A Roman Catholic, in December 1960 De Blanck married British aristocrat Anthony Leigh Milne in a ceremony at the Capitoline Hill. The marriage ended abruptly a few months later, when she caught him cheating on her with his male best friend. She was later engaged to Egyptian entrepreneur Farouk Chourbagi, who was killed in 1964, and she testified in a trial that was highly publicized in Italy.

De Blanck's second marriage was to Giuseppe Drommi, Italian consul in Panama, in 1971. The couple had a daughter, Giada (born 1981). He died in 1999.
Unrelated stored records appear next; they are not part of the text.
(* ===== verification/TotemIp.v ===== *)
(** * Addresses (exec/totemip.c)

    An address is the family, sixteen bytes and the id of the node; an IPv4 address
    uses the first four bytes.  The resolver, the conversion between addresses and
    text and the list of the network interfaces are parameters. *)
From S2P Require Import Prelude CString Endian Cpg Icmap.

Definition AF_UNSPEC : Z := 0.
Definition AF_INET : Z := 2.
Definition AF_INET6 : Z := 10.
Definition TOTEMIP_ADDRLEN : nat := 16.
Definition INET6_ADDRSTRLEN : nat := 46.

Record totem_ip_address := mk_ip { ip_nodeid : Z; ip_family : Z; ip_addr : list Z }.
#[export] Instance totem_ip_eta : Etable totem_ip_address := fun a => mk_ip (ip_nodeid a) (ip_family a) (ip_addr a).
#[export] Instance totem_ip_eq : EqDecision totem_ip_address.
Proof. solve_decision. Defined.

Definition empty_ip_address : totem_ip_address := mk_ip 0 0 (repeat 0 TOTEMIP_ADDRLEN).

Inductive totem_ip_version_enum := TOTEM_IP_VERSION_4 | TOTEM_IP_VERSION_6 | TOTEM_IP_VERSION_4_6 | TOTEM_IP_VERSION_6_4.
#[export] Instance ip_version_eq : EqDecision totem_ip_version_enum.
Proof. solve_decision. Defined.

(** What a [sockaddr_in] or [sockaddr_in6] holds; the port is in network order. *)
Record sockaddr := mk_sockaddr { sa_family : Z; sa_port : Z; sa_addr : list Z; sa_scope_id : Z }.
#[export] Instance sockaddr_eq : EqDecision sockaddr.
Proof. solve_decision. Defined.

(** The bytes of an address of a family; 0: not an internet family. *)
Definition addr_len (family : Z) : nat := if family =? AF_INET then 4 else if family =? AF_INET6 then 16 else 0.

(** [memcmp (a, b, n) == 0] *)
Definition memcmp_eq (n : nat) (a b : list Z) : bool := bool_decide (take n a = take n b).

(** ** Comparing *)

(** [None]: the assertion on the family fails. *)
Definition totemip_equal (addr1 addr2 : totem_ip_address) : option bool :=
  if negb (ip_family addr1 =? ip_family addr2) then Some false
  else if Nat.eqb (addr_len (ip_family addr1)) 0 then None
  else Some (memcmp_eq (addr_len (ip_family addr1)) (ip_addr addr1) (ip_addr addr2)).

Definition totemip_sa_equal (totem_ip : totem_ip_address) (sa : sockaddr) : option bool :=
  if negb (ip_family totem_ip =? sa_family sa) then Some false
  else if Nat.eqb (addr_len (ip_family totem_ip)) 0 then None
  else Some (memcmp_eq (addr_len (ip_family totem_ip)) (ip_addr totem_ip) (sa_addr sa)).

Definition totemip_copy (addr2 : totem_ip_address) : totem_ip_address := addr2.

(** Bytes as a number, the first one the highest. *)
Definition be_value (l : list Z) : Z := foldl (fun acc b => acc * 256 + b) 0 l.

(** 0: a multicast address; every IPv6 address passes. *)
Definition totemip_is_mcast (ip : totem_ip_address) : Z :=
  if (ip_family ip =? AF_INET) && negb (Z.shiftr (be_value (take 4 (ip_addr ip))) 28 =? 14) then -1 else 0.

(** The first difference of two lists of bytes. *)
Fixpoint bytes_compare (n : nat) (a b : list Z) : Z :=
  match n, a, b with
  | S n, x :: a, y :: b => if c_true (x - y) then x - y else bytes_compare n a b
  | _, _, _ => 0
  end.

Definition totemip_compare (a b : totem_ip_address) : option Z :=
  if ip_family a =? AF_INET then
    let x := be_value (take 4 (ip_addr a)) in
    let y := be_value (take 4 (ip_addr b)) in
    Some (if x =? y then 0 else if x <? y then -1 else 1)
  else if ip_family a =? AF_INET6 then Some (bytes_compare 16 (ip_addr a) (ip_addr b))
  else None.

(** Copies bytes over the first ones. *)
Definition overlay (new old : list Z) : list Z := new ++ drop (length new) old.

(** ** Conversion *)

Definition ntohs (port : Z) : Z := swab16 port.

(** The address and its length; [None]: the result is -1. *)
Definition totemip_totemip_to_sockaddr_convert (ip : totem_ip_address) (port : Z) : option (sockaddr * nat) :=
  if ip_family ip =? AF_INET then Some (mk_sockaddr AF_INET (ntohs port) (take 4 (ip_addr ip)) 0, 16%nat)
  else if ip_family ip =? AF_INET6 then Some (mk_sockaddr AF_INET6 (ntohs port) (take 16 (ip_addr ip)) 2, 28%nat)
  else None.

(** The result and the address, which is written over [ip]. *)
Definition totemip_sockaddr_to_totemip_convert (saddr : sockaddr) (ip : totem_ip_address) : Z * totem_ip_address :=
  let ip := ip <| ip_family := sa_family saddr |> <| ip_nodeid := 0 |> in
  if Nat.eqb (addr_len (sa_family saddr)) 0 then (-1, ip)
  else (0, ip <| ip_addr ::= overlay (take (addr_len (sa_family saddr)) (sa_addr saddr)) |>).

Definition totemip_udpip_header_size (family : Z) : Z :=
  if family =? AF_INET then 8 + 20 else if family =? AF_INET6 then 8 + 40 else 0.

Definition totemip_zero_set (a : totem_ip_address) : totem_ip_address := a <| ip_family := 0 |>.
Definition totemip_zero_check (a : totem_ip_address) : bool := ip_family a =? 0.

(** ** Names *)

(** An interface of the system: [None] for a missing address; a mask of family 0 is
    taken to have the family of the address. *)
Record ifaddrs := mk_ifaddrs { ifa_name : string; ifa_up : bool; ifa_addr : option sockaddr; ifa_netmask : option sockaddr }.

Record net_env := mk_net_env {
  (** [getaddrinfo (name, NULL, hints of the family)] *)
  getaddrinfo : string -> Z -> option (list sockaddr);
  inet_ntop : Z -> list Z -> option string;
  inet_pton : Z -> string -> option (list Z);
  getifaddrs : option (list ifaddrs);
  if_nametoindex : string -> Z;
  (** [getnameinfo (sa, salen, ..., flags)]; [true]: numeric *)
  getnameinfo : sockaddr -> nat -> bool -> option string;
  (** the name of [uname] *)
  uname : option string
}.

Section Names.
Context (net : net_env).

Definition totemip_print (addr : totem_ip_address) : option string := inet_ntop net (ip_family addr) (ip_addr addr).

(** [None]: NULL; a failed conversion leaves the empty string. *)
Definition totemip_sa_print (sa : sockaddr) : option string :=
  if Nat.eqb (addr_len (sa_family sa)) 0 then None else Some (default ""%string (inet_ntop net (sa_family sa) (sa_addr sa))).

(** The id of the localhost address is the number in its bytes, lowest first. *)
Definition totemip_localhost (family : Z) : Z * totem_ip_address :=
  if family =? AF_INET then
    match inet_pton net family "127.0.0.1" with
    | None => (-1, empty_ip_address)
    | Some a => (0, mk_ip (le_value a) family (overlay a (ip_addr empty_ip_address)))
    end
  else
    match inet_pton net family "::1" with
    | None => (-1, empty_ip_address)
    | Some a => (0, mk_ip 0 family (overlay a (ip_addr empty_ip_address)))
    end.

Definition totemip_localhost_check (addr : totem_ip_address) : option bool :=
  let '(res, localhost) := totemip_localhost (ip_family addr) in
  if c_true res then Some false else totemip_equal addr localhost.

(** The first result of a family. *)
Definition first_of (family : Z) (l : list sockaddr) : option sockaddr :=
  match list_find (fun a => sa_family a = family) l with Some (_, a) => Some a | None => None end.

(** [a], or [b] when there is none. *)
Definition prefer {A} (a b : option A) : option A := match a with Some _ => a | None => b end.

(** The result that the version chooses. *)
Definition ainfo_final (ip_version : totem_ip_version_enum) (addr : string) : option sockaddr :=
  match ip_version with
  | TOTEM_IP_VERSION_4 => l ← getaddrinfo net addr AF_INET; head l
  | TOTEM_IP_VERSION_6 => l ← getaddrinfo net addr AF_INET6; head l
  | TOTEM_IP_VERSION_6_4 => l ← getaddrinfo net addr AF_UNSPEC; prefer (first_of AF_INET6 l) (first_of AF_INET l)
  | TOTEM_IP_VERSION_4_6 => l ← getaddrinfo net addr AF_UNSPEC; prefer (first_of AF_INET l) (first_of AF_INET6 l)
  end.

(** The address is written over [totemip]: its id, and the bytes behind an IPv4
    address, stay as they are.  [None]: the result is -1. *)
Definition totemip_parse (totemip : totem_ip_address) (addr : string) (ip_version : totem_ip_version_enum) : option totem_ip_address :=
  a ← ainfo_final ip_version addr;
  Some (totemip <| ip_family := sa_family a |>
                <| ip_addr ::= overlay (take (if sa_family a =? AF_INET then 4 else 16) (sa_addr a)) |>).

(** ** Network interfaces *)

Record totem_ip_if_address := mk_if_address {
  if_ip_addr : totem_ip_address;
  if_mask_addr : totem_ip_address;
  interface_up : bool;
  interface_num : Z;
  if_name : string
}.

Definition inet_family (family : Z) : bool := (family =? AF_INET) || (family =? AF_INET6).

(** An interface that is looked at, with its address and mask. *)
Definition usable_if (ifa : ifaddrs) : option (sockaddr * sockaddr) :=
  match ifa_addr ifa, ifa_netmask ifa with
  | Some a, Some m =>
      if inet_family (sa_family a) && (inet_family (sa_family m) || (sa_family m =? 0))
      then Some (a, if sa_family m =? 0 then mk_sockaddr (sa_family a) (sa_port m) (sa_addr m) (sa_scope_id m) else m)
      else None
  | _, _ => None
  end.

(** The memory of an entry is cleared before the addresses are converted. *)
Definition if_address (ifa : ifaddrs) (a m : sockaddr) : totem_ip_if_address :=
  mk_if_address (snd (totemip_sockaddr_to_totemip_convert a empty_ip_address)) (snd (totemip_sockaddr_to_totemip_convert m empty_ip_address))
    (ifa_up ifa) (if_nametoindex net (ifa_name ifa)) (ifa_name ifa).

Definition totemip_getifaddrs : option (list totem_ip_if_address) :=
  l ← getifaddrs net;
  Some (omap (fun ifa => match usable_if ifa with Some (a, m) => Some (if_address ifa a m) | None => None end) (l : list ifaddrs)).

(** The bytes of an address under a mask. *)
Definition masked (a mask : totem_ip_address) (n : nat) : totem_ip_address :=
  a <| ip_addr := overlay (zip_with Z.land (take n (ip_addr a)) (take n (ip_addr mask))) (ip_addr a) |>.

Record iface_state := mk_iface { if_res : Z; if_boundto : totem_ip_address; if_up : bool; if_num : Z; if_net_match : bool }.

(** [inl]: go on with the next interface; [inr]: an exact match, finished. *)
Definition iface_check_step (bindnet : totem_ip_address) (a : totem_ip_if_address) (st : iface_state) : option (iface_state + iface_state) :=
  if negb (ip_family bindnet =? ip_family (if_ip_addr a)) then Some (inl st)
  else
    let n := addr_len (ip_family bindnet) in
    if Nat.eqb n 0 then Some (inl st)
    else
      exact ← totemip_equal bindnet (if_ip_addr a);
      net_eq ← totemip_equal (masked bindnet (if_mask_addr a) n) (masked (if_ip_addr a) (if_mask_addr a) n);
      let bound := mk_iface 0 (if_ip_addr a <| ip_nodeid := ip_nodeid bindnet |>) (interface_up a) (interface_num a) true in
      Some (if (exact : bool) then inr bound
            else if negb (if_net_match st) && net_eq then inl bound else inl st).

Fixpoint iface_check_loop (bindnet : totem_ip_address) (l : list totem_ip_if_address) (st : iface_state) : option iface_state :=
  match l with
  | [] => Some st
  | a :: l => r ← iface_check_step bindnet a st; match r with inl st => iface_check_loop bindnet l st | inr st => Some st end
  end.

(** The result with the address found, whether its interface is up, and its number. *)
Definition totemip_iface_check (bindnet boundto : totem_ip_address) : option iface_state :=
  match totemip_getifaddrs with
  | None => Some (mk_iface (-1) boundto false 0 false)
  | Some l => iface_check_loop bindnet l (mk_iface (-1) boundto false 0 false)
  end.

End Names.

(** ** Correctness *)

(** What the interfaces are searched for: the address itself, or one of its network. *)
Definition exact_match (bindnet : totem_ip_address) (a : totem_ip_if_address) : Prop :=
  totemip_equal bindnet (if_ip_addr a) = Some true.
Definition net_match (bindnet : totem_ip_address) (a : totem_ip_if_address) : Prop :=
  let n := addr_len (ip_family bindnet) in
  ip_family bindnet = ip_family (if_ip_addr a) /\
  totemip_equal (masked bindnet (if_mask_addr a) n) (masked (if_ip_addr a) (if_mask_addr a) n) = Some true.
#[export] Instance exact_match_dec b a : Decision (exact_match b a).
Proof. unfold exact_match. apply _. Defined.
#[export] Instance net_match_dec b a : Decision (net_match b a).
Proof. unfold net_match. apply _. Defined.

Definition found_if (bindnet : totem_ip_address) (a : totem_ip_if_address) : iface_state :=
  mk_iface 0 (if_ip_addr a <| ip_nodeid := ip_nodeid bindnet |>) (interface_up a) (interface_num a) true.

(** The interface that should be bound: an exact match, else the first of the network. *)
Definition best_if (bindnet : totem_ip_address) (l : list totem_ip_if_address) : option totem_ip_if_address :=
  prefer (snd <$> list_find (exact_match bindnet) l) (snd <$> list_find (net_match bindnet) l).

Section Search.
Context (bindnet : totem_ip_address) (inet : inet_family (ip_family bindnet) = true).

Lemma inet_addr_len : Nat.eqb (addr_len (ip_family bindnet)) 0 = false.
Proof. unfold inet_family, addr_len in *. destruct (_ =? AF_INET); [reflexivity|]. cbn in inet. now rewrite inet. Qed.

Lemma totemip_equal_defined a : ip_family a = ip_family bindnet -> forall a', exists b, totemip_equal a a' = Some b.
Proof.
  intros F a'. unfold totemip_equal. destruct (negb _); [now exists false|]. rewrite F, inet_addr_len. eauto.
Qed.

(** One interface of the search. *)
Lemma iface_check_step_spec a st :
  iface_check_step bindnet a st = Some
    (if decide (exact_match bindnet a) then inr (found_if bindnet a)
     else inl (if decide (net_match bindnet a) then (if if_net_match st then st else found_if bindnet a) else st)).
Proof.
  unfold iface_check_step. pose proof inet_addr_len as L.
  destruct (Z.eqb_spec (ip_family bindnet) (ip_family (if_ip_addr a))) as [F|N]; cbn [negb].
  - rewrite L. destruct (totemip_equal_defined bindnet eq_refl (if_ip_addr a)) as [e E].
    set (m := masked bindnet (if_mask_addr a) (addr_len (ip_family bindnet))).
    set (m' := masked (if_ip_addr a) (if_mask_addr a) (addr_len (ip_family bindnet))).
    destruct (totemip_equal_defined m eq_refl m') as [n En]. rewrite E, En. cbn [mbind option_bind].
    rewrite (decide_ext (exact_match bindnet a) (e = true)) by (unfold exact_match; rewrite E; naive_solver).
    rewrite (decide_ext (net_match bindnet a) (n = true)) by (unfold net_match; fold m m'; rewrite En; naive_solver).
    destruct e, n, (if_net_match st); reflexivity.
  - rewrite !decide_False; [reflexivity | unfold net_match; tauto|]. unfold exact_match, totemip_equal.
    destruct (Z.eqb_spec (ip_family bindnet) (ip_family (if_ip_addr a))); [easy|]. cbn. congruence.
Qed.

Lemma iface_check_loop_spec l st :
  iface_check_loop bindnet l st = Some
    (match list_find (exact_match bindnet) l with
     | Some (_, a) => found_if bindnet a
     | None => if if_net_match st then st
               else match list_find (net_match bindnet) l with Some (_, a) => found_if bindnet a | None => st end
     end).
Proof.
  revert st. induction l as [|a l IH]; intros st; cbn [iface_check_loop]; [now destruct (if_net_match st)|].
  rewrite iface_check_step_spec. cbn [mbind option_bind list_find].
  case_decide as De; [reflexivity|]. rewrite IH. clear IH.
  destruct (list_find (exact_match bindnet) l) as [[i b]|]; cbn; [reflexivity|].
  case_decide as Dn; destruct (if_net_match st) eqn:Em; cbn; rewrite ?Em; try reflexivity.
  now destruct (list_find (net_match bindnet) l) as [[i b]|].
Qed.

End Search.

(** The search for the interface of [bindnetaddr] finds the interface with exactly
    that address if there is one, wherever it is in the list, and else the first
    one of its network; otherwise it fails and leaves the result alone. *)
Theorem iface_check_finds_best net bindnet boundto l :
  inet_family (ip_family bindnet) = true ->
  totemip_getifaddrs net = Some l ->
  totemip_iface_check net bindnet boundto = Some
    (match best_if bindnet l with Some a => found_if bindnet a | None => mk_iface (-1) boundto false 0 false end).
Proof.
  intros Hf Hl. unfold totemip_iface_check. rewrite Hl, iface_check_loop_spec by exact Hf. cbn. unfold best_if, prefer.
  destruct (list_find (exact_match bindnet) l) as [[i a]|]; [reflexivity|]. cbn.
  now destruct (list_find (net_match bindnet) l) as [[i a]|].
Qed.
=== Paternity controversy ===
During her time on Big Brother VIP, it emerged that she was not a De Blanck by blood, as the journalist Giangavino Sulas, during an episode of Live - Non è la d'Urso with Barbara D'Urso, declared that in 2005 De Blanck had released an interview for the magazine Oggi, where she declared that she was not a biological daughter of her mother's husband but that she was adopted, and that she was actually the daughter of Asvero Gravelli, who was in turn alleged to be an illegitimate son of Italian dictator Benito Mussolini. However, she denied the allegations afterwards.

=== Death ===
De Blanck died after a long illness in Rome on 8 February 2026, at the age of 85.